== Segment start ==

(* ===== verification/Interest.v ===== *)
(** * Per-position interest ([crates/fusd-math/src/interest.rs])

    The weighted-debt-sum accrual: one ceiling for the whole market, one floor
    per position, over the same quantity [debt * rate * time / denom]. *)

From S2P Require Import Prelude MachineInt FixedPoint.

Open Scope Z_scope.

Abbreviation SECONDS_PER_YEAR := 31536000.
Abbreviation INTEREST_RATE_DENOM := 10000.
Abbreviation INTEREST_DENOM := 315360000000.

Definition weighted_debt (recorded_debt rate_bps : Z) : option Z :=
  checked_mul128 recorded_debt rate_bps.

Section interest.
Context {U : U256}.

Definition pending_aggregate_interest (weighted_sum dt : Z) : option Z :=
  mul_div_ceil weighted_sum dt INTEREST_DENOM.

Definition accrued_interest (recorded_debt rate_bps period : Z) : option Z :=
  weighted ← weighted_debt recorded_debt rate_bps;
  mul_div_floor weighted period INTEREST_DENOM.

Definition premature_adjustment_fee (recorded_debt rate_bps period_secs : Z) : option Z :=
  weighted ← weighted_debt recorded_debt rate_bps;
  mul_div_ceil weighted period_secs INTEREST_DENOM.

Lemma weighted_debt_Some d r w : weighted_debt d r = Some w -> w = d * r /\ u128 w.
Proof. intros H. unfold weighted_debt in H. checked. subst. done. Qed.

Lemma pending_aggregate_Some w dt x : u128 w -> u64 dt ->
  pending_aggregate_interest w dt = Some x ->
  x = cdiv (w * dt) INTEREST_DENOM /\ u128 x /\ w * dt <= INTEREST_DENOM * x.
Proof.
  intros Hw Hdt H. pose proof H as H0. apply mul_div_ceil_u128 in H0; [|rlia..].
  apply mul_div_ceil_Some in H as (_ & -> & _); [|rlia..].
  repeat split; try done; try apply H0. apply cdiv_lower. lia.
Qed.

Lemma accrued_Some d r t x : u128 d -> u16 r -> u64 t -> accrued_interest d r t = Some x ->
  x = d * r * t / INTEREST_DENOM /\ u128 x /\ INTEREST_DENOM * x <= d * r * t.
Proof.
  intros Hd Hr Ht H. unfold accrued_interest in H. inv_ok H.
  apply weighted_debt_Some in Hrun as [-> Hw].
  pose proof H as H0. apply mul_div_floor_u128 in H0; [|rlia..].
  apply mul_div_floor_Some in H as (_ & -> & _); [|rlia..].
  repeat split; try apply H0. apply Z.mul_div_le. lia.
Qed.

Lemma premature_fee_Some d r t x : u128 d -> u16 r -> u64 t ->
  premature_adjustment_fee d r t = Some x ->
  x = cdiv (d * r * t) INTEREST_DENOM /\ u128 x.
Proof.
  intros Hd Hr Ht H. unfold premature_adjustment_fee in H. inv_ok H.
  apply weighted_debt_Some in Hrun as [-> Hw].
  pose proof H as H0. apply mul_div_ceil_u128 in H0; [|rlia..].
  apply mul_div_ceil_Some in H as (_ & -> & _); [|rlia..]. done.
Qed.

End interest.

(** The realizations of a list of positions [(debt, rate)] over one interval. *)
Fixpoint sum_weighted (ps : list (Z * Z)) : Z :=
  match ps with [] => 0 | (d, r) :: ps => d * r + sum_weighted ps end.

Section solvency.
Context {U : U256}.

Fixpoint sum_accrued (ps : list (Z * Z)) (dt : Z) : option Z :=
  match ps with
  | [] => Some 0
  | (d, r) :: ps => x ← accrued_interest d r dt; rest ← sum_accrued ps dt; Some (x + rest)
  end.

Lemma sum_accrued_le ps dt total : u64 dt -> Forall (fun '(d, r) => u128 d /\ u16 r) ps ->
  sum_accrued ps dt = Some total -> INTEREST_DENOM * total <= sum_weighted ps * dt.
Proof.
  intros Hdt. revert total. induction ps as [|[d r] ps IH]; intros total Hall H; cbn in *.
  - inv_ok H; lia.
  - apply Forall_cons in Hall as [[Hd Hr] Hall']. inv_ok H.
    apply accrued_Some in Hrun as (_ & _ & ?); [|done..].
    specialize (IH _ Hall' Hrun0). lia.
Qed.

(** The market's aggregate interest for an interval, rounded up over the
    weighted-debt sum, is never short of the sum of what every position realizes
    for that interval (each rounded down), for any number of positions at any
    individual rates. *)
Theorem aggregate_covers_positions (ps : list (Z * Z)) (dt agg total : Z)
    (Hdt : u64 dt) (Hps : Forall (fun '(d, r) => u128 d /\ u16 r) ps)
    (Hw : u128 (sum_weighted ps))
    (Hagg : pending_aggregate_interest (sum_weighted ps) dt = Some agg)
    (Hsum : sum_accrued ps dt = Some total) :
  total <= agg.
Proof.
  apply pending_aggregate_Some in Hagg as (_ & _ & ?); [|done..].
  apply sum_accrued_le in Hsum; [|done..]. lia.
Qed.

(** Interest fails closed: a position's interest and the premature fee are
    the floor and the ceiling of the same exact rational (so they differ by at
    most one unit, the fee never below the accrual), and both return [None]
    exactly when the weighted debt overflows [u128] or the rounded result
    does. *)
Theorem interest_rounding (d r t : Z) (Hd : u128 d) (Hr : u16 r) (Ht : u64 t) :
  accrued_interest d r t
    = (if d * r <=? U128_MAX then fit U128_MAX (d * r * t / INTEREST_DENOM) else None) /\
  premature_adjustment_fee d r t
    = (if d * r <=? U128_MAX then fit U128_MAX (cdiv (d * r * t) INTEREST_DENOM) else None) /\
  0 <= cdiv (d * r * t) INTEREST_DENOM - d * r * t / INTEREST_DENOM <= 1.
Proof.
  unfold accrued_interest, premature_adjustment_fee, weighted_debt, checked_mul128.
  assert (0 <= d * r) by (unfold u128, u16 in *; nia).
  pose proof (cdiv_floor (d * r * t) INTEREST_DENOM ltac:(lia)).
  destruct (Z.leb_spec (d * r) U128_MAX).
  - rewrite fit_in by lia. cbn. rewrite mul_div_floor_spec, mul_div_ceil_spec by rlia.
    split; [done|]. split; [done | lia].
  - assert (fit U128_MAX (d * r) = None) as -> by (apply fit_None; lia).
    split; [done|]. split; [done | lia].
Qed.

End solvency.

== Segment end ==
== Segment start ==

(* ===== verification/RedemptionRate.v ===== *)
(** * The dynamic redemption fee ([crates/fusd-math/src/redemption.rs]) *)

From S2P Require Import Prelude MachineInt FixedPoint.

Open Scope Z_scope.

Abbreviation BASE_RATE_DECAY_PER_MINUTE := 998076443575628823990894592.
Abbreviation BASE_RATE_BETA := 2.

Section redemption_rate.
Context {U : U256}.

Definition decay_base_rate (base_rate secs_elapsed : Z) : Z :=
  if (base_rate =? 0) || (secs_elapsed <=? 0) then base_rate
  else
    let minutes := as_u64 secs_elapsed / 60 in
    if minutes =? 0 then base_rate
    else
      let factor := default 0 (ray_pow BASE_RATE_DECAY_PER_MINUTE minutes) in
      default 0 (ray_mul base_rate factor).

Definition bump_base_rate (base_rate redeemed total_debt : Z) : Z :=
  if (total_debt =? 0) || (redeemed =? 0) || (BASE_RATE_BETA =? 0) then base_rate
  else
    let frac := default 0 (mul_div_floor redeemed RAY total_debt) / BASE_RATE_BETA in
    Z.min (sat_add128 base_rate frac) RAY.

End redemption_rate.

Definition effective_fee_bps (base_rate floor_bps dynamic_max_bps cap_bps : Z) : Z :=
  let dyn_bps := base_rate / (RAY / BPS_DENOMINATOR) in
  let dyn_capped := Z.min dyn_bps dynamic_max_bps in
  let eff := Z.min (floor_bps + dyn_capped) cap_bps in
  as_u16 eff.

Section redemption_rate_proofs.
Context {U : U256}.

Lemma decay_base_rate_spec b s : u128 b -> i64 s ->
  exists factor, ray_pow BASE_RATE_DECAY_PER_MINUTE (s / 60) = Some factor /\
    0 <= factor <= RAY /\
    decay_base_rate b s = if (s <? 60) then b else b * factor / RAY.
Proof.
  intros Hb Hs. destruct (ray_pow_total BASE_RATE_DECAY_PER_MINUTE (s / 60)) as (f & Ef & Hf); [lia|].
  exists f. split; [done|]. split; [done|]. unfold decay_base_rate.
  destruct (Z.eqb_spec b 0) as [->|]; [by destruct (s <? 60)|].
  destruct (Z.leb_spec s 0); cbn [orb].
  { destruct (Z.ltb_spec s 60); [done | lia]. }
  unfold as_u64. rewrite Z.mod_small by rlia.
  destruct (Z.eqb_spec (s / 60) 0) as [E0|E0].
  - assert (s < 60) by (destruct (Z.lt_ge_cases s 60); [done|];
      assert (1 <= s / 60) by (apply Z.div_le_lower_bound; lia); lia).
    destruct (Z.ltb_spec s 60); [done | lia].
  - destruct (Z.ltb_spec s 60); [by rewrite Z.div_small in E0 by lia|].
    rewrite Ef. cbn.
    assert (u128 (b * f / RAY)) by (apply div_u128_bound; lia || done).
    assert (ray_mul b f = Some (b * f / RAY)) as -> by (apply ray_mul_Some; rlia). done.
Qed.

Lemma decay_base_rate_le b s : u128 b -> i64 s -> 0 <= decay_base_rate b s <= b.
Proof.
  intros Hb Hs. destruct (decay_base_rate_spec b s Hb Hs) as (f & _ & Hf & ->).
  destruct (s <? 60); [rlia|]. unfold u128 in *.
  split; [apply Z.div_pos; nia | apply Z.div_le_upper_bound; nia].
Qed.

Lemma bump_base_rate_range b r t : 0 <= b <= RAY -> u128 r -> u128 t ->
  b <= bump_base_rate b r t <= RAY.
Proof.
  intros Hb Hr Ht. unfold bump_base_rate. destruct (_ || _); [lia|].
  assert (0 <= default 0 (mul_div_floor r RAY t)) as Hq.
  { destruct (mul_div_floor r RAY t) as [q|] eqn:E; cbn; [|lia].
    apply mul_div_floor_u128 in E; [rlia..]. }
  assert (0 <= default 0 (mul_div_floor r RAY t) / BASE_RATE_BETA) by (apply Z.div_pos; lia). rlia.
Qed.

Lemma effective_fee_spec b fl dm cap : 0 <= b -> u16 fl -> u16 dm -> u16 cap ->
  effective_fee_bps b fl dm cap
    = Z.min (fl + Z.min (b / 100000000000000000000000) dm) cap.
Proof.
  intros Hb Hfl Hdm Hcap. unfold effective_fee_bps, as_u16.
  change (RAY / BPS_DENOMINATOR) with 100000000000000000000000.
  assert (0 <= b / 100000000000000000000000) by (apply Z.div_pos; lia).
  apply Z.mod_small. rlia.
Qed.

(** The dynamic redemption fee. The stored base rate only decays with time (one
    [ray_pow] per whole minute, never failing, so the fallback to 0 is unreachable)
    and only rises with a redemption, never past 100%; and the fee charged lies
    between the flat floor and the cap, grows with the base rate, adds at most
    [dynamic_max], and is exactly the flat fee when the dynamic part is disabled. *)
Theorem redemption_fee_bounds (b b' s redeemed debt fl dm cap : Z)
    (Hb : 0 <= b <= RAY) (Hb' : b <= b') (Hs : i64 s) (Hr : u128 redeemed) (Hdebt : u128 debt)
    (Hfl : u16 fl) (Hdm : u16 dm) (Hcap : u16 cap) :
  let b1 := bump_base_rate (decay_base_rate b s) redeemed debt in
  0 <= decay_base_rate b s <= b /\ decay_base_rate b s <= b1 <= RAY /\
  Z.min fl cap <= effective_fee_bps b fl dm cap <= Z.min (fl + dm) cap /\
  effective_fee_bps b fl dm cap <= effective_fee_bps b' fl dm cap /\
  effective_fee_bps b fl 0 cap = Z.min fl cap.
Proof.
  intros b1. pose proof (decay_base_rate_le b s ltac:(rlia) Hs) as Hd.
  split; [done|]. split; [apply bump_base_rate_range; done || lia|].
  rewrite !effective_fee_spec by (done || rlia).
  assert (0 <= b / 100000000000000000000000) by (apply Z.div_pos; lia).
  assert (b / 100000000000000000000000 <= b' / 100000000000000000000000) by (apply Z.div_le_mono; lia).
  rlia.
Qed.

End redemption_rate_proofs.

== Segment end ==

**Exercise goal:** Return every line of the entries above that the string "option" appears in.

**Solution to this exercise:**
Definition weighted_debt (recorded_debt rate_bps : Z) : option Z :=
Definition pending_aggregate_interest (weighted_sum dt : Z) : option Z :=
Definition accrued_interest (recorded_debt rate_bps period : Z) : option Z :=
Definition premature_adjustment_fee (recorded_debt rate_bps period_secs : Z) : option Z :=
Fixpoint sum_accrued (ps : list (Z * Z)) (dt : Z) : option Z :=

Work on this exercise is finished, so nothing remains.